As you probably know, any entity that offers medical services to patients collects and processes each patient’s personal data. This information is either regular or sensitive and both are subject to legal protection, therefore, so medical facilities must comply with restrictive personal data protection requirements so as not to harm the patient. What does this involve?
The following article is part of a series devoted to the practical approach to the management of a medical facility and the process of treatment of the patient. Read also: Medical records in practice
The issue of personal data protection is regulated by the Act of 10 May 2018 in Poland. According to its content, all information relating to an identified or identifiable person is protected. How does it relate to patient health data?
The Act specifically indicates that medical data include all information about the physical and mental state of the patient, such as data on past diseases, the degree of disability or the risk of illness in the future. In each facility, due to the obligation to keep patient medical records, the data obtained and processed are both ordinary and sensitive data regarding the state of health and the provision of health services. The latter are subject to the provisions of the GDPR.
GDPR and medical registration
A special place for the processing of a patient’s personal data is registration in a medical facility. This is where conversations with patients (telephone or face-to-face) take place, which often require sensitive data.
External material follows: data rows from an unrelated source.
(** * petcam: a webcam streamed to many browsers

    A shallow embedding of [main.py].  One camera thread ([set_frames])
    keeps overwriting a single shared cell ([frame_buffer], a
    [deque(maxlen=1)]); every [GET /video] request owns one asynchronous
    generator ([get_frames]) that reads the cell and yields multipart
    chunks; the [lifespan] context manager starts the camera thread and
    sets its stop event at shutdown.

    The three activities run concurrently, so the program is embedded as
    a transition system: a [world] holds the shared objects and the
    program counter of every activity, an [action] names which activity
    executes its next statement, and [step] executes it.  A statement
    that touches the deque or the event does so in one step, as the
    methods of [collections.deque] and [threading.Event] do in CPython;
    the test of line 49 and the indexing of line 51 are two statements,
    between which the camera thread may run.  The camera device and the
    JPEG encoder are external; they are Variables of the Section holding
    the model. *)

From Stdlib Require Import QArith.
From Stdlib Require Import Strings.Byte.
From stdpp Require Import base list strings sorting.

Local Open Scope string_scope.
Local Open Scope list_scope.

(** ** Python values *)

(** [bytes] objects. *)
Definition bytes := list byte.

(** The bytes of an ASCII literal without escapes. *)
Definition b (s : string) : bytes := String.list_byte_of_string s.

(** [b'\r\n'] *)
Definition CRLF : bytes := [x0d; x0a].

(** A raw frame as [cap.read()] returns it (a numpy array), kept as its
    pixel buffer. *)
Definition ndarray := list byte.

(** An exception object: its class, whether the class derives from
    [Exception] (and not only from [BaseException]), and [str(e)]. *)
Record exn := Exn {
  exn_class : string;
  exn_is_Exception : bool;
  exn_str : string
}.

(** ** [collections.deque] with a [maxlen]

    The left end of the deque is the head of the list. *)
Module Deque.
Section Ops.
Context {A : Type}.

(** [d.append(x)]: add [x] on the right; when the deque is longer than
    [maxlen] afterwards, items are discarded from the left. *)
Definition append (maxlen : nat) (d : list A) (x : A) : list A :=
  let d' := d ++ [x] in drop (length d' - maxlen) d'.

(** [bool(d)], as in [if not d]. *)
Definition truthy (d : list A) : bool :=
  match d with [] => false | _ :: _ => true end.

(** [d[-1]]; [None] stands for [IndexError]. *)
Definition getitem_last (d : list A) : option A := last d.
End Ops.
End Deque.

(** [frame_buffer = deque(maxlen=1)] *)
Definition frame_buffer_maxlen : nat := 1.
Definition frame_buffer_init : list bytes := [].

(** ** The two uses of the buffer

    [publish] is line 35, [frame_buffer.append(jpeg.tobytes())]; [peek]
    is lines 49-51, [if not frame_buffer: continue] followed by
    [frame_buffer[-1]], [None] being the [continue]. *)
Definition publish (fb : list bytes) (jpeg : bytes) : list bytes :=
  Deque.append frame_buffer_maxlen fb jpeg.

Definition peek (fb : list bytes) : option bytes :=
  if Deque.truthy fb then Deque.getitem_last fb else None.

(** A sequence of operations on the buffer, and the buffer and the peek
    results (oldest first) it leaves. *)
Inductive slot_op := Publish (f : bytes) | Peek.

Fixpoint slot_run (ops : list slot_op) (fb : list bytes)
  : list (option bytes) * list bytes :=
  match ops with
  | [] => ([], fb)
  | Publish f :: ops' => slot_run ops' (publish fb f)
  | Peek :: ops' =>
      let '(rs, fb') := slot_run ops' fb in (peek fb :: rs, fb')
  end.

(** The frames an operation sequence publishes, oldest first. *)
Fixpoint published (ops : list slot_op) : list bytes :=
  match ops with
  | [] => []
  | Publish f :: ops' => f :: published ops'
  | Peek :: ops' => published ops'
  end.

(** ** The multipart chunk of [get_frames] (line 52)

    [b'--frame\r\nContent-Type: image/jpeg\r\n\r\n' + jpeg_bytes + b'\r\n'] *)
Definition chunk_head : bytes :=
  b "--frame" ++ CRLF ++ b "Content-Type: image/jpeg" ++ CRLF ++ CRLF.

Definition chunk (jpeg_bytes : bytes) : bytes :=
  chunk_head ++ jpeg_bytes ++ CRLF.

(** ** The camera thread, [set_frames] *)

(** What the device and the encoder answer. *)
Inductive open_result :=
  | IsOpened (opened : bool)          (* cap.isOpened() *)
  | OpenRaise (e : exn).              (* cv2.VideoCapture(0) raised *)

Inductive read_result :=
  | Read (ret : bool) (frame : ndarray)   (* ret, frame = cap.read() *)
  | ReadRaise (e : exn).

Inductive encode_result :=
  | Encoded (ret : bool) (jpeg : bytes)   (* ret, jpeg = cv2.imencode(..) *)
  | EncodeRaise (e : exn).

(** What the thread does that can be seen from outside. *)
Inductive cap_event :=
  | EvPublish (jpeg : bytes)     (* frame_buffer.append(..) *)
  | EvSleep (secs : Q)           (* time.sleep(..) *)
  | EvPrint (line : string).     (* print(..) *)

(** The statement the thread executes next. *)
Inductive cap_pc :=
  | C_open                       (* lines 24-27 *)
  | C_head                       (* line 28, the loop test *)
  | C_read                       (* lines 29-31 *)
  | C_encode (frame : ndarray)   (* lines 32-34 *)
  | C_append (jpeg : bytes)      (* line 35 *)
  | C_sleep                      (* line 36 *)
  | C_done.                      (* returned *)

Record cam_thread := CamThread {
  pc : cap_pc;
  reads : nat;                   (* calls of cap.read() so far *)
  trace : list cap_event         (* oldest first *)
}.

(** [time.sleep(0.034)] *)
Definition inter_frame_interval : Q := 0.034.

(** ** The generator behind one [/video] response, [get_frames] *)

Inductive gen_event :=
  | GAwait (secs : Q)            (* await asyncio.sleep(..) *)
  | GYield (chunk : bytes).      (* yield .. *)

Inductive gen_pc :=
  | G_settle                     (* line 43 *)
  | G_yield                      (* line 47 *)
  | G_check                      (* lines 49-50 *)
  | G_index                      (* lines 51-52 *)
  | G_fault (e : exn).           (* line 54 raised *)

Record session := Session {
  gpc : gen_pc;
  out : list gen_event           (* oldest first *)
}.

(** The chunks a session has yielded, oldest first. *)
Fixpoint chunks (evs : list gen_event) : list bytes :=
  match evs with
  | [] => []
  | GYield c :: evs' => c :: chunks evs'
  | GAwait _ :: evs' => chunks evs'
  end.

(** ** [lifespan] *)

Inductive start_result :=
  | StartOk                      (* Thread(..) and .start() returned *)
  | StartRaise (e : exn).

(** How the host resumes the generator at its [yield]. *)
Inductive resume :=
  | ResumeNormal
  | ResumeThrow (e : exn).

Inductive ls_event :=
  | LsThreadStart                (* camera_thread.start() *)
  | LsStopSet                    (* stop_event.set() *)
  | LsReturn                     (* the generator finished *)
  | LsRaise (e : exn).           (* the exception leaves lifespan *)

Inductive ls_pc :=
  | LS_init                      (* not entered *)
  | LS_running                   (* suspended at the yield, line 65 *)
  | LS_exited.

(** ** The whole service *)

Record world := World {
  frame_buffer : list bytes;
  stop_event : bool;             (* stop_event.is_set() *)
  lifespan_pc : ls_pc;
  lifespan_trace : list ls_event;
  camera_thread : option cam_thread;
  sessions : list session
}.
Lemma X9_witness :
  Forall booked_ok (appointments (desk_run desk_day no_appointments)).
Proof.
  apply (X9_stored_appointments_were_checked desk_day no_appointments).
  constructor.
Defined.

Lemma X10_witness :
  weekday (mk_date 2024 1 2) <> 6.
Proof.
  apply (X10_never_booked_on_sunday desk_day no_appointments
           (mk_appointment 2 "Ravi" 3 "Dermatologist" "2024-01-02" "9:30" "")
           (mk_date 2024 1 2)).
  - constructor.
  - simpl. now left.
  - reflexivity.
Defined.

Lemma X11_witness :
  exists a doc0,
    appointments (snd (on_book_appointment tuesday_form no_appointments))
    = ([] ++ [a])%list
    /\ py_index DOCTORS 0 = Some doc0
    /\ (forall d, In d DOCTORS -> d_specialty d = "Dermatologist" ->
          doctor_id a = d_id d /\ specialty a = "Dermatologist")
    /\ ((forall d, In d DOCTORS -> d_specialty d <> "Dermatologist") ->
          doctor_id a = d_id doc0 /\ specialty a = d_specialty doc0).
Proof.
  apply (X11_specialty_choice_overrides_doctor tuesday_form no_appointments).
  reflexivity.
Defined.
The patient’s personal data may also be registered in the form of paper or electronic medical records.
How to reduce the risk of data leakage and thus increase data security in your medical facility? Below are some basic rules that are worth implementing.
Appoint a Data Protection Officer (DPO)
According to the Act, entities processing special categories of personal data, including medical data, on a large scale are obliged to appoint a DPO.
Develop procedures to prepare facility employees for the implementation of the GDPR regulations.
Remember about staff training
Training should not only include working according to the principles of the GDPR. Remember also the principles of a clean desk and a clean screen. They allow you to organize the workplace in such a way that personal data are not available in the sight of other patients during a visit to the medical registration. Take care to turn files with the text side facing the tabletop and/or use protective overlays on the monitor.
Develop a procedure in the event of a violation of the GDPR
It is a real must-have for any medical facility. The system for reporting and assessing infringements should ensure the smooth flow of information. Remember that, if a breach has actually occurred, the law leaves only 72 hours to report the incident to the President of the Office for Personal Data Protection.
Keep it confidential
Try moving phone service to a separate room, so that the content of the conversation is not audible to outsiders. If you do not have such a possibility, organize a separate workplace. Try not to allow a situation in which the patient served by phone hears the data taken from the patient at the window or vice versa. Be careful not to repeat sensitive data aloud. As part of the confirmation, it is better to ask the patient again for information.
Keeping medical records, managing them, and protecting the patient’s personal data are special responsibilities for medical facilities. Violation of the established rules may result in a violation of the provisions on the protection of personal data, and thus criminal consequences.